START Material for the task
(** * MealMind: expiry-aware inventory and recommendation pipeline

    A shallow embedding of the logic in [src/utils/helpers.ts],
    [src/utils/api.ts] and the storage layer (the AsyncStorage wrapper that
    defines [saveRecipe], [addToRecipeHistory] and [incrementStat]).

    Conventions of the embedding.
    - A JavaScript time value is an integer number of milliseconds ([Z]).
      A number that may be [NaN] (the time value of an Invalid Date and what
      is computed from it) is an [option Z], [None] standing for [NaN].
    - The clock ([new Date()], [Date.now()]) is an explicit argument [now];
      one call of a function reads one instant.
    - [Math.ceil (x / d)] on time values, which are integers far below 2^53,
      is exact ceiling division.  The numbers of the statistics, which are
      added to each other, are IEEE 754 doubles with the addition of the
      language.
    - What the host provides (the date parser, the normalisation to local
      midnight, [JSON.parse], [String], the identifiers of [generateId], the
      answers of the service) is a parameter of the definitions: the general
      theorems hold for every host, and the examples run on one concrete
      host.
    - [Array.prototype.sort] is the stable sort that ECMAScript requires for
      a consistent comparator.  The comparators of the sources subtract day
      counts and are consistent exactly when no day count is NaN; what is
      stated about the order of a sorted list therefore assumes that every
      expiry date parses, or uses only that sorting rearranges.
    - The key-value store is reliable, and writing a collection and reading
      it back returns the same collection.  For a number this is so when JSON
      can hold it: NaN and the infinities are written as [null], the negative
      zero as [0]. *)

From Stdlib Require Import PrimFloat.
From Stdlib Require FloatOps SpecFloat.
From Stdlib Require Import ZArith List String Ascii Bool Lia.
From Stdlib Require Import Permutation Sorted QArith DecimalString.
From Stdlib Require DecimalZ.
Import ListNotations.
Open Scope string_scope.
Open Scope Z_scope.
(** * Pair style lj/cut/coul/dsf/linear: Lennard-Jones with damped, shifted
      force Coulomb electrostatics

    A shallow embedding of [pair_lj_cut_coul_dsf_linear.cpp] and the
    properties of its force and energy kernel.

    Conventions of the embedding.
    - A C [double] is a real number: arithmetic is exact, [sqrt] and [exp]
      are the real functions, and [pow(x,12.0)], [pow(x,6.0)] are the
      natural powers [x ^ 12], [x ^ 6].  Rounding, NaN and infinities are
      outside the model.  A quotient by zero has no meaning in it: a theorem
      that computes with a quotient assumes the divisor is not zero, the
      others only name the expression the code evaluates.
    - A C [int] is an integer of [Z]; an [int] used as a truth value is true
      when it is not [0].
    - A two-dimensional array [a[i][j]] is a function of its two indices.
      [memory->create] returns storage that is not initialised: an
      operation that allocates keeps whatever content the table had, which
      stands for the arbitrary content of the fresh storage.
    - [error->all] ends the run: an operation that can reach it returns a
      [result], either the new state or the error message.
    - The host engine (atom data, unit constants, argument parsers, the
      energy ledger) is not in this file of the package; what the code
      needs from it is a record field, or a variable of a section.
    - The restart input and output and [extract] are left out. *)

From Stdlib Require Import Reals Lra Lia ZArith List String Bool.
Import ListNotations.

Open Scope R_scope.

(** ** Errors *)

Inductive result (A : Type) : Type :=
| Ok (a : A)
| Err (msg : string).

Arguments Ok {A} a.
Arguments Err {A} msg.

Definition bind {A B : Type} (m : result A) (k : A -> result B) : result B :=
  match m with
  | Ok a => k a
  | Err msg => Err msg
  end.

Notation "x <- m ;; k" := (bind m (fun x => k))
  (at level 61, m at next level, right associativity).
Notation "' p <- m ;; k" := (bind m (fun p => k))
  (at level 61, p pattern, m at next level, right associativity).

(** ** Arrays and loops *)

Definition array2 (A : Type) : Type := Z -> Z -> A.

(** [a[i][j] = v] *)
Definition aset {A : Type} (a : array2 A) (i j : Z) (v : A) : array2 A :=
  fun i' j' => if ((i' =? i) && (j' =? j))%Z then v else a i' j'.

(** The indices [lo, lo+1, ..., hi] of [for (k = lo; k <= hi; k++)]. *)
Definition Zrange (lo hi : Z) : list Z :=
  map (fun k => (lo + Z.of_nat k)%Z) (seq 0 (Z.to_nat (hi - lo + 1))).

(** [for (k = lo; k <= hi; k++) s = body k s] *)
Definition for_range {S : Type} (lo hi : Z) (body : Z -> S -> S) (s : S) : S :=
  fold_left (fun acc k => body k acc) (Zrange lo hi) s.

(** ** Constants of the file *)

Definition EWALD_F : R := 1.12837917.
Definition EWALD_P : R := 0.3275911.
Definition A1 : R := 0.254829592.
Definition A2 : R := -0.284496736.
Definition A3 : R := 1.421413741.
Definition A4 : R := -1.453152027.
Definition A5 : R := 1.061405429.
Definition two_pis : R := 1.12837916709551.

(** [MathConst::MY_PI] *)
Definition MY_PI : R := PI.

(** Modelled from the spec: the macro [MAX] of the host's headers, the
    larger of its two arguments, here on doubles. *)
Definition MAX (a b : R) : R := if Rgt_dec a b then a else b.
(** A body whose message is no string: the answer is the selector when the
    conversation is new and the message falsy, and a 500 otherwise; the
    store is touched in the first case only. *)
Lemma wire_untyped (id : option string) (message : option Wire.value) (w : World) :
  Wire.text message = None ->
  let req := Wire.typed id message in
  if initial_greeting env req w && negb (Wire.truthy message) then
    Wire.POST env (Wire.Fields id message) w = POST env req w
  else
    exists w',
      Wire.POST env (Wire.Fields id message) w
      = (Normal (JsonError 500 "Internal server error"
                   (error_message (Wire.no_toLowerCase message))), w')
      /\ conversations w' = conversations w.
Proof.
  intros Htext req. subst req. unfold initial_greeting, resolved_id, Wire.typed.
  cbn [req_message req_conversation_id]. rewrite Htext. cbn [greeting].
  unfold Wire.POST, POST, Wire.POST_try, POST_try, try_catch, bind, generateId,
    conversations_get, ret. cbn [req_message req_conversation_id].
  assert (Hhandle : forall c w0,
            Wire.handle env c message w0 = (Throw (Wire.no_toLowerCase message), w0)).
  { intros c w0. destruct message as [[| | | s| |]|]; try reflexivity. discriminate. }
  destruct (Js.truthy_opt id); cbn [conversations bump].
  - destruct (conversations w !! Js.or_empty id) as [stored|]; cbn [andb].
    + rewrite Hhandle. eexists. split; reflexivity.
    + destruct (Wire.truthy message) eqn:Htruthy; cbn [negb].
      * unfold Wire.greeting. rewrite Htruthy. cbn [negb].
        destruct message as [[| | | s| |]|]; try discriminate;
          eexists; split; reflexivity.
      * unfold Wire.greeting. rewrite Htruthy. cbn [negb]. reflexivity.
  - destruct (conversations w !! random env (draws w)) as [stored|]; cbn [andb].
    + rewrite Hhandle. eexists. split; reflexivity.
    + destruct (Wire.truthy message) eqn:Htruthy; cbn [negb].
      * unfold Wire.greeting. rewrite Htruthy. cbn [negb].
        destruct message as [[| | | s| |]|]; try discriminate;
          eexists; split; reflexivity.
      * unfold Wire.greeting. rewrite Htruthy. cbn [negb]. reflexivity.
Qed.

(** X7. Every request is answered, whatever its body: with status 200,
    under the id the request is served under, or with status 500. The
    answer is 500 exactly when the body is no JSON text, or is [null], or
    its message is truthy and no string (a number, [true], an array, an
    object), or the request is not answered by the initial greeting rule and
    either its message is no string (missing, [null], [false], 0) or it is
    free-form and has its completion call rejected. The store is then as it
    was before the request. *)
Theorem POST_answers_200_or_500 (body : Wire.Body) (w : World) :
  exists response w',
    Wire.POST env body w = (Normal response, w')
    /\ match response with
       | Json status answer =>
           status = 200
           /\ exists id message,
                body = Wire.Fields id message
                /\ r_conversation_id answer = resolved_id env (Wire.typed id message) w
       | JsonError status error _ =>
           status = 500 /\ error = "Internal server error"
           /\ conversations w' = conversations w
       end
    /\ ((exists status error message, response = JsonError status error message) <->
        match body with
        | Wire.Fields id message =>
            let req := Wire.typed id message in
            (Wire.truthy message = true /\ Wire.text message = None)
            \/ (initial_greeting env req w = false
                /\ (Wire.text message = None
                    \/ exists m, message = Some (Wire.Text m) /\ free_form m = true
                         /\ create env (List.length (trace w))
                              (Dialogue (systemPrompt (working_conversation env req w)) m)
                            = None))
        | _ => True
        end).
Proof.
  destruct body as [why| |id message].
  - eexists _, _. split; [reflexivity|]. split; [repeat split|].
    split; [auto | intros _; eauto].
  - eexists _, _. split; [reflexivity|]. split; [repeat split|].
    split; [auto | intros _; eauto].
  - cbv zeta. destruct (Wire.text message) as [m|] eqn:Htext.
    + assert (message = Some (Wire.Text m)) as ->.
      { destruct message as [[| | | s| |]|]; try discriminate.
        injection Htext as ->. reflexivity. }
      change (Some (Wire.Text m)) with (Wire.Text <$> Some m) at 1.
      rewrite wire_typed.
      destruct (POST_outcome {| req_message := Some m; req_conversation_id := id |} w)
        as (response & w' & E & Hshape & Hiff).
      exists response, w'. split; [exact E|]. split.
      * destruct response; [|exact Hshape]. destruct Hshape as [-> Hid].
        split; [reflexivity|]. eexists _, _. split; [reflexivity | exact Hid].
      * rewrite Hiff. cbn [req_message]. unfold Wire.typed. cbn [Wire.text].
        split.
        -- intros [Hg [Hnone|(m' & [= <-] & Hf & Hrej)]]; [discriminate|].
           right. split; [exact Hg|]. right. eauto.
        -- intros [[_ [=]]|[Hg [[=]|(m' & [= <-] & Hf & Hrej)]]].
           split; [exact Hg|]. right. eauto.
    + pose proof (wire_untyped id message w Htext) as Hraw. cbv zeta in Hraw.
      destruct (initial_greeting env (Wire.typed id message) w) eqn:Hg;
        destruct (Wire.truthy message) eqn:Htruthy; cbn [andb negb] in Hraw.
      * destruct Hraw as (w' & E & Hst). eexists _, _. split; [exact E|].
        split; [repeat split; exact Hst|].
        split; [intros _; left; split; reflexivity | intros _; eauto].
      * rewrite Hraw.
        destruct (POST_outcome (Wire.typed id message) w)
          as (response & w' & E & Hshape & Hiff).
        exists response, w'. split; [exact E|]. split.
        -- destruct response; [|exact Hshape]. destruct Hshape as [-> Hid].
           split; [reflexivity|]. eexists _, _. split; [reflexivity | exact Hid].
        -- rewrite Hiff, Hg. split; [intros [[=] _] | intros [[[=] _]|[[=] _]]].
      * destruct Hraw as (w' & E & Hst). eexists _, _. split; [exact E|].
        split; [repeat split; exact Hst|].
        split; [intros _; left; split; reflexivity | intros _; eauto].
      * destruct Hraw as (w' & E & Hst). eexists _, _. split; [exact E|].
        split; [repeat split; exact Hst|].
        split; [intros _; right; split; [reflexivity | left; reflexivity] | intros _; eauto].
Qed.
Lemma DispatchMessage_after_failure_witness :
  let d := dispatcher replyRejects in
  let e := exchanged R (Some answer) traceparent
             (None, None,
              Some "unexpected HTTP response, expected 2xx, got 503") in
  let e' := exchanged DL (Some inbound) traceparent (None, None, None) in
  sanitizeURL d (Some DL) = Some (exchange_url e') /\
  exchange_message e' = Some inbound /\
  exchange_headers e' = exchange_headers e /\
  length (performed start
            (DispatchMessage d (Some inbound) inboundHeaders
               (Some D) (Some R) (Some DL) start).2) = 3%nat.
Proof.
  intros d e e'.
  exact (DispatchMessage_after_failure (binding := binding) (collaborators := collaborators)
           d (Some inbound) inboundHeaders
           (Some D) (Some R) (Some DL) start 1 e e'
           ltac:(vm_compute; reflexivity) ltac:(vm_compute; reflexivity) ltac:(by eexists)).
Defined.

Lemma executeRequest_error_origin_witness :
  let d := dispatcher replyRejects in
  let err := "connection refused" in
  let u := target "http" "nowhere" in
  NewCloudEventRequestWithTarget (sender d) (URL_String u) = Err err \/
  (exists req,
     NewCloudEventRequestWithTarget (sender d) (URL_String u) = Ok req /\
     (WriteHttpRequestWithAdditionalHeaders [] (Some inbound) req inboundHeaders =
        Some err \/
      WriteHttpRequestWithAdditionalHeaders [] (Some inbound) req inboundHeaders =
        None /\
      (Send (sender d) []
         {| Target := Target req; Event := Some inbound;
            AdditionalHeaders := inboundHeaders |} = Err err \/
       exists response,
         Send (sender d) []
           {| Target := Target req; Event := Some inbound;
              AdditionalHeaders := inboundHeaders |} = Ok response /\
         isFailure (StatusCode response) = true /\
         err = errUnexpectedStatus (StatusCode response)))).
Proof.
  intros d err u.
  exact (executeRequest_error_origin (binding := binding) (collaborators := collaborators)
           d u (Some inbound) inboundHeaders start err
           ltac:(vm_compute; reflexivity)).
Defined.
(** X5.  Without a snapshot the Codex extractor does not depend on the
    order of the messages. *)
Theorem codex_fallback_order_independent
    (messages messages' : list (gmap string JsValue)) :
  nonnegative normalizeRawUsage ->
  Forall snapshotFree messages ->
  messages ≡ₚ messages' ->
  extractCodex messages = extractCodex messages'.
Proof.
  intros Hnn Hno Hp.
  assert (Forall snapshotFree messages') as Hno'.
  { rewrite Forall_forall in *. intros m Hm. apply Hno. by rewrite Hp. }
  rewrite !codex_fallback_formula by done.
  assert (normalized <$> omap directUsageOf messages
          ≡ₚ normalized <$> omap directUsageOf messages') as Hd
    by (by rewrite Hp).
  by rewrite (existsb_Permutation _ _ _ Hd), (sumUsage_Permutation _ _ Hd).
Qed.

(** X6.  Without a snapshot the Codex extractor adds up over the parts of
    a conversation. *)
Theorem codex_fallback_concat
    (earlier later : list (gmap string JsValue)) :
  nonnegative normalizeRawUsage ->
  Forall snapshotFree (earlier ++ later) ->
  extractCodex (earlier ++ later)
  = match extractCodex earlier, extractCodex later with
    | Some a, Some b => Some (addUsage a b)
    | Some a, None => Some a
    | None, Some b => Some b
    | None, None => None
    end.
Proof.
  intros Hnn Hno. pose proof Hno as [Hno1 Hno2]%Forall_app.
  rewrite !codex_fallback_formula by done.
  rewrite omap_app, fmap_app, existsb_app, sumUsage_app.
  set (d1 := normalized <$> omap directUsageOf earlier).
  set (d2 := normalized <$> omap directUsageOf later).
  assert (forall d, Forall nonnegUsage d -> existsb nontrivial d = false ->
                    sumUsage d = zeroUsage) as Hz.
  { intros d Hd Hex. apply nontrivial_false_zero; [by apply nonnegUsage_sum|].
    by rewrite nontrivial_sum. }
  pose proof (normalized_all_nonneg (omap directUsageOf earlier) Hnn) as H1.
  pose proof (normalized_all_nonneg (omap directUsageOf later) Hnn) as H2.
  fold d1 in H1. fold d2 in H2.
  destruct (existsb nontrivial d1) eqn:E1; destruct (existsb nontrivial d2) eqn:E2;
    simpl; try done.
  - by rewrite (Hz d2), addUsage_zero_r.
  - by rewrite (Hz d1), addUsage_zero_l.
Qed.

(** X7.  For a positive window the percentage is 100 exactly when the
    current tokens reach the window size (token counts and window sizes being
    safe integers). *)
Theorem percentage_saturates
    (messages : list (gmap string JsValue)) (model engine : option string) :
  let r := hook messages model engine in
  0 < contextWindowSize r ->
  safe_integer (contextWindowSize r) -> safe_integer (currentTokens r) ->
  (percentage r = Number 100 <-> contextWindowSize r <= currentTokens r).
Proof.
  intros r Hw Hsw Hsc. subst r. rewrite hook_percentage.
  apply percentageOf_full; [done|]. unfold safe_integer in Hsw. lia.
Qed.

(** X8.  Of two results for the same window size the one with more current
    tokens has the larger percentage (token counts and window sizes being
    safe integers). *)
Theorem percentage_monotone
    (messages messages' : list (gmap string JsValue))
    (model model' engine engine' : option string) :
  let r := hook messages model engine in
  let r' := hook messages' model' engine' in
  contextWindowSize r = contextWindowSize r' ->
  currentTokens r <= currentTokens r' ->
  safe_integer (contextWindowSize r) ->
  safe_integer (currentTokens r) -> safe_integer (currentTokens r') ->
  Number_le (percentage r) (percentage r').
Proof.
  intros r r' Hw Hc Hsw Hsc Hsc'. subst r r'. rewrite !hook_percentage, <-Hw.
  apply percentageOf_mono; [done|done| |done]. unfold safe_integer in Hsw. lia.
Qed.

(** X9.  In every result, with data or without, the formatted tokens are
    the current tokens and the window size, each written by [formatK]. *)
Theorem formattedTokens_uniform
    (messages : list (gmap string JsValue)) (model engine : option string) :
  let r := hook messages model engine in
  formattedTokens r
  = formatK (currentTokens r) +:+ " / " +:+ formatK (contextWindowSize r).
Proof.
  intros r. subst r. destruct (extract messages engine) as [u|] eqn:E.
  - by rewrite (hook_data _ _ _ _ model _ _ E).
  - by rewrite hook_no_data.
Qed.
END Material for the task
Please return every line of the records that contains the word "done".

  rewrite !codex_fallback_formula by done.
  rewrite !codex_fallback_formula by done.
    simpl; try done.
  apply percentageOf_full; [done|]. unfold safe_integer in Hsw. lia.
  apply percentageOf_mono; [done|done| |done]. unfold safe_integer in Hsw. lia.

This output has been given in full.